◆ **PROBLEM STATEMENT**
Please reproduce, exactly and with nothing added, the line containing "destruct (read_cstr (drop 768" and every line after it to the end of the records.

Stored data entries:
- Opening Delimiter -

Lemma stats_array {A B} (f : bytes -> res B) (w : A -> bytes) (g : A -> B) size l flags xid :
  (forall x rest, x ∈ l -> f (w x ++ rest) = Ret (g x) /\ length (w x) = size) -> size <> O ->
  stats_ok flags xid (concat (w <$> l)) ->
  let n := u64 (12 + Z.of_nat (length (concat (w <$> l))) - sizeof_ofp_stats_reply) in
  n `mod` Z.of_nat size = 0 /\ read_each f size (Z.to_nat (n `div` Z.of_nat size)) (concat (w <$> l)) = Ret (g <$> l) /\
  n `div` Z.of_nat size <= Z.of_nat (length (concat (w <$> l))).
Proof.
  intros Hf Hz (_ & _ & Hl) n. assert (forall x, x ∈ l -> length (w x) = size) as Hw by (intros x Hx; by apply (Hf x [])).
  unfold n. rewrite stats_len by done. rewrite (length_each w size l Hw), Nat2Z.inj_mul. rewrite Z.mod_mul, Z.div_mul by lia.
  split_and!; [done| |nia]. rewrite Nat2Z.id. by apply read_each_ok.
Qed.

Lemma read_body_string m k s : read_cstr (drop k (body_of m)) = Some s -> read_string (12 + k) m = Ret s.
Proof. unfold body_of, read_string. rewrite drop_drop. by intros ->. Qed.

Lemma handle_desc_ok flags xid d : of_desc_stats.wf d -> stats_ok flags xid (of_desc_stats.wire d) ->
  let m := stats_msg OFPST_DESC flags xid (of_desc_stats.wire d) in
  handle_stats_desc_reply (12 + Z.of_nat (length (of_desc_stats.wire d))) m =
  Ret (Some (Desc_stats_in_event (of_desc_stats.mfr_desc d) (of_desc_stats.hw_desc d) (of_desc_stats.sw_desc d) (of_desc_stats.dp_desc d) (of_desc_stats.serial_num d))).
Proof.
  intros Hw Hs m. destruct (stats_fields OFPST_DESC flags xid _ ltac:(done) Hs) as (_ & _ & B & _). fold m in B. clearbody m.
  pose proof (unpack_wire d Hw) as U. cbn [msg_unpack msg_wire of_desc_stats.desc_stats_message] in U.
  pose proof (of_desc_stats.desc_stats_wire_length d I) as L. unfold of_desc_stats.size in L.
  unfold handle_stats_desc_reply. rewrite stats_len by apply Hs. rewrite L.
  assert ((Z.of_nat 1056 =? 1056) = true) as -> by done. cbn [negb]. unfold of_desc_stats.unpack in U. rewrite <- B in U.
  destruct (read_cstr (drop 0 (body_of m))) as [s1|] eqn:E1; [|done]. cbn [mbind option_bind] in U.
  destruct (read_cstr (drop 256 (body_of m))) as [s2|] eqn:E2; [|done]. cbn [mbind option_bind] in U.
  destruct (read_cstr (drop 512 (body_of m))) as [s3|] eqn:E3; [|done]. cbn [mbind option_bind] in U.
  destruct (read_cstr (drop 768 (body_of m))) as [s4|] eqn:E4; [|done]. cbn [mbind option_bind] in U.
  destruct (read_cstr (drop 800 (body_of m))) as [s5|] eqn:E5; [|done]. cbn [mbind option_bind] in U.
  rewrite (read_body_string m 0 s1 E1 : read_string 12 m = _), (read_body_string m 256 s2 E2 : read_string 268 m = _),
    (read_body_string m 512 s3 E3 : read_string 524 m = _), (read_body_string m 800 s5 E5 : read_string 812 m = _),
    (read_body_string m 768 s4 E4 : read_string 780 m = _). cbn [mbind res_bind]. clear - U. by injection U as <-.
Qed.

- Closing Delimiter -

◆ **REPLY TO THE TASK**
  destruct (read_cstr (drop 768 (body_of m))) as [s4|] eqn:E4; [|done]. cbn [mbind option_bind] in U.
  destruct (read_cstr (drop 800 (body_of m))) as [s5|] eqn:E5; [|done]. cbn [mbind option_bind] in U.
  rewrite (read_body_string m 0 s1 E1 : read_string 12 m = _), (read_body_string m 256 s2 E2 : read_string 268 m = _),
    (read_body_string m 512 s3 E3 : read_string 524 m = _), (read_body_string m 800 s5 E5 : read_string 812 m = _),
    (read_body_string m 768 s4 E4 : read_string 780 m = _). cbn [mbind res_bind]. clear - U. by injection U as <-.
Qed.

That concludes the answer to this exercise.